> _WORK REQUIRED_:
Where does the word "right" show up in the records? Copy every line that has it.
[Opening DATA LISTING section]
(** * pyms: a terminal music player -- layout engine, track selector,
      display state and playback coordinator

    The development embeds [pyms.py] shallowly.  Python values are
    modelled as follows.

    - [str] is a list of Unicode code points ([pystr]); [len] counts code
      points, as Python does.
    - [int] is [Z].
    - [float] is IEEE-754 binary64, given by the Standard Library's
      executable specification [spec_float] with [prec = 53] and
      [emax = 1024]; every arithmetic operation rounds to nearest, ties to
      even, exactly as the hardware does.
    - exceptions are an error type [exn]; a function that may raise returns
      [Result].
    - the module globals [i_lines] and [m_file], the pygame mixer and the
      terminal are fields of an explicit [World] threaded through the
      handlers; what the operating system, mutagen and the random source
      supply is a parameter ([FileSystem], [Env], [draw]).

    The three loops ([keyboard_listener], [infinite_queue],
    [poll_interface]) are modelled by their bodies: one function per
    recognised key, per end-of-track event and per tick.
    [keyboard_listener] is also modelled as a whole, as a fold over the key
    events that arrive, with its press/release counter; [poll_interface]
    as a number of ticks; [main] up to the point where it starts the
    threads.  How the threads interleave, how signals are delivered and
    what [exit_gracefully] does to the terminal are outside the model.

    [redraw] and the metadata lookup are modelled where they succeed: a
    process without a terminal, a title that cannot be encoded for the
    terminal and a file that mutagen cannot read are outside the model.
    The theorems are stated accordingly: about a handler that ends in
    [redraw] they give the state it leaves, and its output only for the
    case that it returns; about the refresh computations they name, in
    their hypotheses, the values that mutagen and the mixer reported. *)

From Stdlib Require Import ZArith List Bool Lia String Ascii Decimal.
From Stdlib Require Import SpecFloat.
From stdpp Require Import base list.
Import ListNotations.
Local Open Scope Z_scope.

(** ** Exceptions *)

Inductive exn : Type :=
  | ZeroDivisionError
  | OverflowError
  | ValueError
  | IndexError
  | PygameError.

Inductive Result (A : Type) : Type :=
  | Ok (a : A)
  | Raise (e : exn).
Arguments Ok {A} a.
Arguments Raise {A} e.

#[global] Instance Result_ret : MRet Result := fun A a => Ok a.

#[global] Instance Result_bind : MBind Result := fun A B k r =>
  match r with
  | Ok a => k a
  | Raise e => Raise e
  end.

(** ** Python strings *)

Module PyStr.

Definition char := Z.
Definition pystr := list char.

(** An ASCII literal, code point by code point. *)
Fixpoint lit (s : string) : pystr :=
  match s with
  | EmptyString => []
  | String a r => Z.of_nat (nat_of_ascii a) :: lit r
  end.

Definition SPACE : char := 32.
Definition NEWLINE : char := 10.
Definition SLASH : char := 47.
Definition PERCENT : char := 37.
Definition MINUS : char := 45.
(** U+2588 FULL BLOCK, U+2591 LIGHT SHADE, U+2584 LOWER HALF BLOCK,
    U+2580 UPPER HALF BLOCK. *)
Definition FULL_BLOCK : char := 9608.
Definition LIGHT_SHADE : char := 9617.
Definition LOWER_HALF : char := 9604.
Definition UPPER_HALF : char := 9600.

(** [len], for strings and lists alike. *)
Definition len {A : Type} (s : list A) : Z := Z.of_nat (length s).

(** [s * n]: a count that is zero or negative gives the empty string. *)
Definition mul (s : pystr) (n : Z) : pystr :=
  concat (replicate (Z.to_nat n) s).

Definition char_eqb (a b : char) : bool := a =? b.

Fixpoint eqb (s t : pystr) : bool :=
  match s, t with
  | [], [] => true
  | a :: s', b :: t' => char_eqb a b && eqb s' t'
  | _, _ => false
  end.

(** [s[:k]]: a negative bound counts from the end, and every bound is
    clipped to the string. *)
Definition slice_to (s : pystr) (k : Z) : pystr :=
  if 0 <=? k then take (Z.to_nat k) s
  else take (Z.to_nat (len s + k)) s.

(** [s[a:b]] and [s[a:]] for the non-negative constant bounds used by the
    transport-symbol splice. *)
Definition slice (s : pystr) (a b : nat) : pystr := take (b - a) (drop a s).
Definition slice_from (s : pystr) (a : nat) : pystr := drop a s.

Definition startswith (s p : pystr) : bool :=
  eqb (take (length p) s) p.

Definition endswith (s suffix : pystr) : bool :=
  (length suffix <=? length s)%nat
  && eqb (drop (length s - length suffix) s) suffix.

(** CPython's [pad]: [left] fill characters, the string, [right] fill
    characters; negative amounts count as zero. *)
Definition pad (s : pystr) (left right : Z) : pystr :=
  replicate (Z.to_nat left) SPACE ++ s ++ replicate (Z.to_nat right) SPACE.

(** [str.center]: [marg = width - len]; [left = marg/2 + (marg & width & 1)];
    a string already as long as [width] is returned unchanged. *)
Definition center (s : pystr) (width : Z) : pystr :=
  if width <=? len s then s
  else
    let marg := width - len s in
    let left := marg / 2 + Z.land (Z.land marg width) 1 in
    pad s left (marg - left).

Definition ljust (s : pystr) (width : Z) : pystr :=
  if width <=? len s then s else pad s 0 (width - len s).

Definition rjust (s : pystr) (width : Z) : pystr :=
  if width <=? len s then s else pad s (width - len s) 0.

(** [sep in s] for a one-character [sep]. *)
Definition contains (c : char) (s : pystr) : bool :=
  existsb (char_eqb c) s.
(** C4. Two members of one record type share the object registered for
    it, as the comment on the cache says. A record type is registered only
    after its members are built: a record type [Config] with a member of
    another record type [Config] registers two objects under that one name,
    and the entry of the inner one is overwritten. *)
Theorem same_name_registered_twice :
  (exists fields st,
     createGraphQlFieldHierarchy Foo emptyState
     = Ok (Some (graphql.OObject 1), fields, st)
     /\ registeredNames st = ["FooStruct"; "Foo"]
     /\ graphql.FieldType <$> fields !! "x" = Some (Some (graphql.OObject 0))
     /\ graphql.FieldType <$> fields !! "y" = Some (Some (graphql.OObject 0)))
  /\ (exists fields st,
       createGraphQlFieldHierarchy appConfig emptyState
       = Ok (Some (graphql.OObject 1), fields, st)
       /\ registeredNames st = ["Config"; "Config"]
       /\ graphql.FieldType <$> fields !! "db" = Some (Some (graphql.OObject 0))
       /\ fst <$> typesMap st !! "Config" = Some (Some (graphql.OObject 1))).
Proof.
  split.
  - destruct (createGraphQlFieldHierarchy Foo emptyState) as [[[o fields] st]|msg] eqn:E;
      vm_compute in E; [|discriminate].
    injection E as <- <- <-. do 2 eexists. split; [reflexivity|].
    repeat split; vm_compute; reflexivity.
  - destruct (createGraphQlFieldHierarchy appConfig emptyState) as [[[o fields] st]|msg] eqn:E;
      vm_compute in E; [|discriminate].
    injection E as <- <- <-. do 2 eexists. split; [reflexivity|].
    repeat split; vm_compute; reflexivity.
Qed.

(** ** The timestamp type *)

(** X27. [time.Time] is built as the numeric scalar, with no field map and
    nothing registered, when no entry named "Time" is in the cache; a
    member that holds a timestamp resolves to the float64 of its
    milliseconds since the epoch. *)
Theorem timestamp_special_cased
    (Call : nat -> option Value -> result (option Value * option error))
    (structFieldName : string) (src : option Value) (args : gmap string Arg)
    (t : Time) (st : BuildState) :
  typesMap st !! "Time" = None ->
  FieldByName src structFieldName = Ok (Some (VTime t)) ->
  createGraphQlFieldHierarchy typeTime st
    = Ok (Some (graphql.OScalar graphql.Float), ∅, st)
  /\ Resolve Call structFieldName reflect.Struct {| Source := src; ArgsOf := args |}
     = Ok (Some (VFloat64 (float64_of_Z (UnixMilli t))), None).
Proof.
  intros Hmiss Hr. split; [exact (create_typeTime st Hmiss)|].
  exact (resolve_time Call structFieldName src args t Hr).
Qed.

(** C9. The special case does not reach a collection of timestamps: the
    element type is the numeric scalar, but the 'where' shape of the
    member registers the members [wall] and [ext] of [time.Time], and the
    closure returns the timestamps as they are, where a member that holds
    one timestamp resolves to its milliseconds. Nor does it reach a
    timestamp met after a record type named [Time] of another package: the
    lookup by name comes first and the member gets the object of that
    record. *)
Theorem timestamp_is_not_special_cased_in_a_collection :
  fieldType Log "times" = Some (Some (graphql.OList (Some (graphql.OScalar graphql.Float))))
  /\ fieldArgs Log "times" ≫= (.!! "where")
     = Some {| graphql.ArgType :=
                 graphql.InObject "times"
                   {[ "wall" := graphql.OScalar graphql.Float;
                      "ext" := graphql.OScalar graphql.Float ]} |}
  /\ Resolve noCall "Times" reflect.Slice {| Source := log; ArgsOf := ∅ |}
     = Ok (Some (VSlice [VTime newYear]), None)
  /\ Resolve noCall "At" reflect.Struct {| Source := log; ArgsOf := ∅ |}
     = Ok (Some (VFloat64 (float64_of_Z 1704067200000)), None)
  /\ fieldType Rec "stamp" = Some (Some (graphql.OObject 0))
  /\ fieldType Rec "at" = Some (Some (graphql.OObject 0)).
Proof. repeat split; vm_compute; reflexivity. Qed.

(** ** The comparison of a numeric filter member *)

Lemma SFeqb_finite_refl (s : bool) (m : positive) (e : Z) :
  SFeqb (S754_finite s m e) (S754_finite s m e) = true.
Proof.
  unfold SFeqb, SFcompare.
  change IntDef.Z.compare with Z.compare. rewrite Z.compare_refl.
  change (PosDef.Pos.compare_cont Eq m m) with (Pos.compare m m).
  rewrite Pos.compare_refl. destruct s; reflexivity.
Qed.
[Closing DATA LISTING section]
> _SOLUTION FOR THIS EXERCISE_:
(** CPython's [pad]: [left] fill characters, the string, [right] fill
Definition pad (s : pystr) (left right : Z) : pystr :=
  replicate (Z.to_nat left) SPACE ++ s ++ replicate (Z.to_nat right) SPACE.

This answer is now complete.